Here’s what wrong with the “hate crimes” bill:

  • AFA: It criminalizes thought. For the first time in American history, criminal penalties are being attached to thoughts, not actions. Perpetrators will receive extra punishment not for what they did but for what they were thinking when they did it.

FACT CHECK: No one will be prosecuted simply for what they think or say. The law only applies if violent action is also involved. One would think that a “Christian” group would approve of this – but apparently, the AFA is opposed to all efforts to stop anti-gay violence. Furthermore, hate crime legislation is not new, it has existed for years in several states and the federal level covering categories, such as race, national origin and religion. All the current legislation would do would add sexual orientation and gender identity these other categories. The AFA would have more credibility if it worked to strip religion from existing hate crime laws.

  • AFA: It endangers freedom of religion and speech. Everywhere in the world “hate crimes” laws have gone into effect, they have quickly been used to harass, intimidate, silence and punish people of faith. Your pastor could go to jail if even a tenuous link could be established between a sermon on homosexuality and some act of violence.

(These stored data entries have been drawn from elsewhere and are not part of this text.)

Record stop_result := mk_stop {
  sr_account_id : string;
  sr_ok : bool;
  sr_error : option stop_error;
  sr_cancelled : Z;
  sr_cancel_errors : list (string * ErrorCode);
  sr_sold : list sale;
  sr_price_errors : list (string * ErrorCode);
  sr_filter_errors : list string;
  sr_plan : list planned }.

Definition stopped_with (account_id : string) (e : stop_error) (plan : list planned) : stop_result :=
  mk_stop account_id false (Some e) 0 [] [] [] [] plan.

(** [_mark_sell]: the status of a sale, pending while it is not terminal. *)
Definition _mark_sell (p : planned) (s : sale_status) (exchange_order_id cid : option string) : sale :=
  let pending := match s with SStatus s => status_in s _NON_TERMINAL_SELL_STATUSES | _ => false end in
  mk_sale p s pending exchange_order_id cid.

(** [EmergencyStopRunner._round_down] *)
Definition _round_down (value step : float) : result float :=
  if fle step fzero then Ok value
  else
    q ← fdiv value step;
    n ← ffloor (fadd q (fQ 1 1000000000));
    n ← float_of_int n;
    Ok (fmul n step).

(** The open orders by symbol, in the order of the symbols. *)
Definition group_orders (l : list open_order) : list (string * list open_order) :=
  foldl (λ g o, assoc_set (oo_symbol o) (default [] (assoc (oo_symbol o) g) ++ [o]) g) [] l.


Section Runner.
Context {X : Type} `{Ext X, PyEnv, SecretStore X, OrderBroker X, EmergencyFeed X}.
Context (quote_asset : string).

(** [f"{account_id}:{symbol}:{client_order_id or order_id}"] *)
Definition cancel_key (account_id symbol : string) (o : open_order) : string :=
  let id_of i := match i with Some i => if Str.empty i then None else Some i | None => None end in
  let id := match id_of (oo_client_order_id o) with
            | Some i => i
            | None => match oo_order_id o with Some i => i | None => "None" end
            end in
  account_id +:+ ":" +:+ symbol +:+ ":" +:+ id.

(** The orders of one symbol: skipped in a dry run or when all of them are logged
    as canceled; otherwise canceled and logged. *)
Definition cancel_symbol (account_id : string) (dry_run : bool)
    (acc : Z * list (string * ErrorCode)) (group : string * list open_order)
    : EM X (Z * list (string * ErrorCode)) :=
  let '(cancelled, errors) := acc in
  let '(symbol, os) := group in
  if dry_run then mret (cancelled, errors)
  else
    let keys := map (cancel_key account_id symbol) os in
    done ← gets (λ s, forallb (λ k, is_action_done CANCEL_LOG_ACTION k None (em_log s)) keys);
    if (done : bool) then mret (cancelled, errors)
    else
      r ← attempt (in_world (call_broker (CCancelAll account_id symbol) (cancel_all_open_orders account_id symbol)));
      match r with
      | Ok n =>
          mapM (λ k, log_append "emergency_stop" CANCEL_LOG_ACTION
            [("idem_key", PStr k); ("account_id", PStr account_id); ("symbol", PStr symbol);
             ("cancelled", PInt n)]) keys;;
          mret ((cancelled + n)%Z, errors)
      | Err (RasatError c) => mret (cancelled, errors ++ [(symbol, c)])
      | Err e => throw e
      end.

Record plan_log := mk_plan_log {
  pg_plan : list planned;
  pg_price_errors : list (string * ErrorCode);
  pg_filter_errors : list string }.

Definition filter_error (g : plan_log) (symbol : string) : plan_log :=
  mk_plan_log (pg_plan g) (pg_price_errors g) (pg_filter_errors g ++ [symbol]).

(** [_price]: no price is an error, never a silent skip. *)
Definition _price (symbol : string) : M X float :=
  p ← on_ext (feed_price symbol);
  match p with Some p => mret p | None => raise_ STALE_DATA end.

(** One holding: planned, or reported as an error. *)
Definition plan_asset (g : plan_log) (holding : string * float) : M X plan_log :=
  let '(asset, free) := holding in
  if String.eqb asset quote_asset || fle free fzero then mret g
  else
    let symbol := asset +:+ quote_asset in
    f ← on_ext (feed_filters symbol);
    match f with
    | None => mret (filter_error g symbol)
    | Some f =>
        qty ← lift (_round_down free (step_size f));
        if flt qty (min_qty f) then mret (filter_error g symbol)
        else
          r ← attempt (_price symbol);
          match r with
          | Err (RasatError c) =>
              mret (mk_plan_log (pg_plan g) (pg_price_errors g ++ [(symbol, c)]) (pg_filter_errors g))
          | Err e => throw e
          | Ok price =>
              if flt (fmul qty price) (min_notional f) then mret (filter_error g symbol)
              else mret (mk_plan_log (pg_plan g ++ [mk_planned symbol asset qty price])
                          (pg_price_errors g) (pg_filter_errors g))
          end
    end.

(** What the operator says to a plan that is not confirmed in advance. *)
Definition confirm (plan : list planned) (yes dry_run : bool) : M X (option stop_error) :=
  match plan with
  | [] => mret None
  | _ =>
      if yes || dry_run then mret None
      else
        a ← on_ext answer;
        mret match a with
             | None => Some ConfirmationRequired
             | Some a => if str_in (Str.lower (Str.strip a)) ["y"; "yes"] then None else Some Aborted
             end
  end.

(** The last logged sale of a symbol. *)
Definition _latest_sell_details (account_id symbol : string) (log : list log_line)
    : option (list (string * pyval)) :=
  let prefix := account_id +:+ ":" +:+ symbol +:+ ":" in
  last (map n_details (List.filter (λ e,
    String.eqb (n_action e) SELL_LOG_ACTION
    && Str.starts_with prefix (py_str str_of_other (default (PStr "") (assoc "idem_key" (n_details e)))))
    (entries_of log))).

Definition status_name (s : order_status) : string := status_str s.

Definition is_non_terminal (v : pyval) : bool :=
  existsb (λ s, py_eq v (PStr (status_name s))) _NON_TERMINAL_SELL_STATUSES.

(** [prior.get("cid") or f"e-{...}-{prior.get('run_nonce') or ''}-{...}"] *)
Definition cid_of (account_id run_nonce symbol : string) : string :=
  "e-" +:+ Str.take 6 account_id +:+ "-" +:+ run_nonce +:+ "-" +:+ Str.take 8 symbol.

Definition prior_cid (account_id symbol : string) (prior : list (string * pyval)) : string :=
  let get k := default PNone (assoc k prior) in
  if truthy (get "cid") then py_str str_of_other (get "cid")
  else cid_of account_id (if truthy (get "run_nonce") then py_str str_of_other (get "run_nonce") else "") symbol.

(** A sale still under way at the exchange is not repeated. *)
Definition still_selling (account_id : string) (p : planned) : EM X (option (OrderResult * string)) :=
  prior ← gets (λ s, _latest_sell_details account_id (pl_symbol p) (em_log s));
  match prior with
  | None => mret None
  | Some prior =>
      if is_non_terminal (default PNone (assoc "status" prior)) then
        let cid := prior_cid account_id (pl_symbol p) prior in
        r ← attempt (in_world (call_broker (CQueryOrder account_id (pl_symbol p) cid)
                                 (query_order account_id (pl_symbol p) cid)));
        match r with
        | Err (RasatError _) => mret None
        | Err e => throw e
        | Ok None => mret None
        | Ok (Some found) =>
            mret (if status_in (r_status found) _NON_TERMINAL_SELL_STATUSES then Some (found, cid) else None)
        end
      else mret None
  end.

Definition opt_str_val (o : option string) : pyval := match o with Some s => PStr s | None => PNone end.

Definition sell_one (account_id run_nonce : string) (dry_run : bool) (p : planned) : EM X sale :=
  if dry_run then mret (_mark_sell p SDryRun None None)
  else
    let cid := cid_of account_id run_nonce (pl_symbol p) in
    going ← still_selling account_id p;
    match going with
    | Some (found, cid) =>
        mret (_mark_sell p (SStatus (r_status found)) (r_exchange_order_id found) (Some cid))
    | None =>
        let a := mk_place account_id (pl_symbol p) "SELL" "MARKET" (pl_quantity p) None cid None in
        r ← attempt (
          result ← in_world (call_broker (CPlaceOrder a) (place_order a));
          log_append "emergency_stop" SELL_LOG_ACTION
            [("idem_key", PStr (account_id +:+ ":" +:+ pl_symbol p +:+ ":" +:+ float_repr (pl_quantity p)
                                +:+ ":" +:+ run_nonce));
             ("cid", PStr cid); ("run_nonce", PStr run_nonce); ("account_id", PStr account_id);
             ("symbol", PStr (pl_symbol p)); ("quantity", PFloat (pl_quantity p));
             ("status", PStr (status_name (r_status result)));
             ("exchange_order_id", opt_str_val (r_exchange_order_id result))];;
          mret result);
        match r with
        | Ok result =>
            mret (_mark_sell p (SStatus (r_status result)) (r_exchange_order_id result) (Some cid))
        | Err (RasatError c) => mret (mk_sale p (SFailed c) false None None)
        | Err e => throw e
        end
    end.

(** [s.get("status") in ("FILLED", "DRY_RUN")] *)
Definition filled_sale (s : sale) : bool :=
  match sl_status s with SStatus FILLED | SDryRun => true | _ => false end.

Definition is_nil {A} (l : list A) : bool := match l with [] => true | _ => false end.

Definition _stop_one (account_id : string) (yes dry_run : bool) : EM X stop_result :=
  creds ← attempt (in_world (get_credentials account_id));
  match creds with
  | Err (RasatError ACCOUNT_NO_CREDENTIALS) =>
      mret (stopped_with account_id (StopCode ACCOUNT_NO_CREDENTIALS) [])
  | Err e => throw e
  | Ok _ =>
      open_orders ← in_world (call_broker (CGetOpenOrders account_id) (get_all_open_orders account_id));
      '(cancelled, cancel_errors) ←
        foldM (cancel_symbol account_id dry_run) (0%Z, []) (sort_symbols (group_orders open_orders));
      balances ← in_world (call_broker (CGetBalance account_id) (get_balance account_id));
      g ← in_world (foldM plan_asset (mk_plan_log [] [] []) balances);
      refused ← in_world (confirm (pg_plan g) yes dry_run);
      match refused with
      | Some e => mret (stopped_with account_id e (pg_plan g))
      | None =>
          uuid ← in_world uuid4_hex;
          sold ← mapM (sell_one account_id (Str.take 8 uuid) dry_run) (pg_plan g);
          mret (mk_stop account_id
                  (is_nil (pg_price_errors g) && is_nil (pg_filter_errors g) && is_nil cancel_errors
                   && forallb filled_sale sold)
                  None cancelled cancel_errors sold (pg_price_errors g) (pg_filter_errors g)
                  (if dry_run then pg_plan g else []))
      end
  end.

(** [_resolve_accounts]: all accounts, or the wanted ones, which must exist. *)
Definition _resolve_accounts (account_ids : list string) : M X (list public_account) :=
  accounts ← list_accounts;
  match account_ids with
  | [] => mret accounts
  | _ =>
      if existsb (λ a, negb (existsb (λ acc, String.eqb (pub_account_id acc) a) accounts)) account_ids
      then raise_ ACCOUNT_NOT_FOUND
      else mret (List.filter (λ acc, str_in (pub_account_id acc) account_ids) accounts)
  end.

(** [run]: the accounts one after the other, none stopping the next. *)
Definition run (account_ids : list string) (yes dry_run : bool) : EM X (bool * list stop_result) :=
  accounts ← in_world (_resolve_accounts account_ids);
  results ← mapM (λ account,
    let account_id := pub_account_id account in
    r ← attempt (_stop_one account_id yes dry_run);
    mret match r with
         | Ok res => res
         | Err (RasatError c) => stopped_with account_id (StopCode c) []
         | Err _ => stopped_with account_id (StopCode INTERNAL_ERROR) []
         end) accounts;
  mret (forallb sr_ok results, results).
End Runner.

(** ** Reasoning *)

Lemma wp_in_world {X A} (m : M X A) Q (s : emergency X) :
  wp m (λ r w, Q r (mk_em w (em_log s))) (em_world s) → wp (in_world m) Q s.
Proof. unfold wp, in_world. by destruct (m (em_world s)). Qed.

(** Whatever a computation of the services does, it leaves the file. *)
Lemma steps_in_world_log {X A} (R : relation (list log_line)) `{!PreOrder R} (m : M X A) :
  steps (λ s s', R (em_log s) (em_log s')) (in_world m).
Proof. intros s. unfold in_world. destruct (m (em_world s)). simpl. reflexivity. Qed.

Section Reasoning.
Context {X : Type} `{Ext X, PyEnv, SecretStore X, OrderBroker X, EmergencyFeed X}.
Context (quote_asset : string).

(** The file only grows. *)
Definition log_grows : relation (emergency X) := λ s s', em_log s `prefix_of` em_log s'.

#[local] Instance log_grows_preorder : PreOrder log_grows.
Proof. split; [by intros s; unfold log_grows|]. intros s1 s2 s3 ? ?. unfold log_grows in *. by etrans. Qed.

Lemma grows_in_world {A} (m : M X A) : steps log_grows (in_world m).
Proof. apply (steps_in_world_log prefix). Qed.

Lemma grows_append actor action details : steps log_grows (log_append actor action details).
Proof. intros s. apply (log_append_extends actor action details s). Qed.

Lemma grows_sell account_id nonce dry_run p : steps log_grows (sell_one account_id nonce dry_run p).
Proof.
  unfold sell_one, still_selling. destruct dry_run; [apply steps_ret; tc_solve|].
  repeat first [apply steps_ret; tc_solve | apply steps_throw; tc_solve | apply steps_gets; tc_solve
    | apply grows_in_world | apply grows_append | apply steps_attempt
    | apply steps_bind; [tc_solve| |intros ?]
    | match goal with |- steps _ (match ?x with _ => _ end) => destruct x end].
Qed.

FACT CHECK: According to the Human Rights Campaign, all but five states (Arkansas, Georgia, Indiana, South Carolina and Wyoming) have laws addressing hate crimes. Indeed, 36 states have hate crime laws that include sexual orientation. In these states – representing the vast majority of Americans – the dire warnings by the AFA have not come to pass. In other words, if you are an AFA follower, this group is lying to you and trying to scare you into giving them money.

  • AFA: It destroys the American principle of equality under the law. It creates a judicial caste system, in which some victims get more legal protection than others. It actively discriminates against heterosexuals by giving them less protection in law than victims who engage in non-normative sexual behaviors.

FACT CHECK: As stated above, several classes – including religion – are already covered by state and federal hate crime laws. So, the only people suffering inequality are gay, lesbian, bisexual and transgender Americans who are not yet covered. The passage of this new law will change this injustice.

  • AFA: In a devious maneuver by Democrats, it’s attached to a Defense Appropriations bill. Our military deserves a stand-alone vote on funding.

FACT CHECK: Attaching small measures to larger bills is the way Washington works. If the AFA has an issue with it, they can’t just speak up and whine when it is bill that will protect gay people. To do so reveals that AFA is a narrow special interest group with an anti-gay agenda.

The bottom line is, if I sent such inaccurate, anti-intellectual garbage to the Truth Wins Out membership, they would laugh in my face and quit the organization. Yet, the members of The American Family Association are continuously mocked and disrespected by the AFA – yet they keep sending money and support.

Folks, get educated and think for yourself, it will change your life.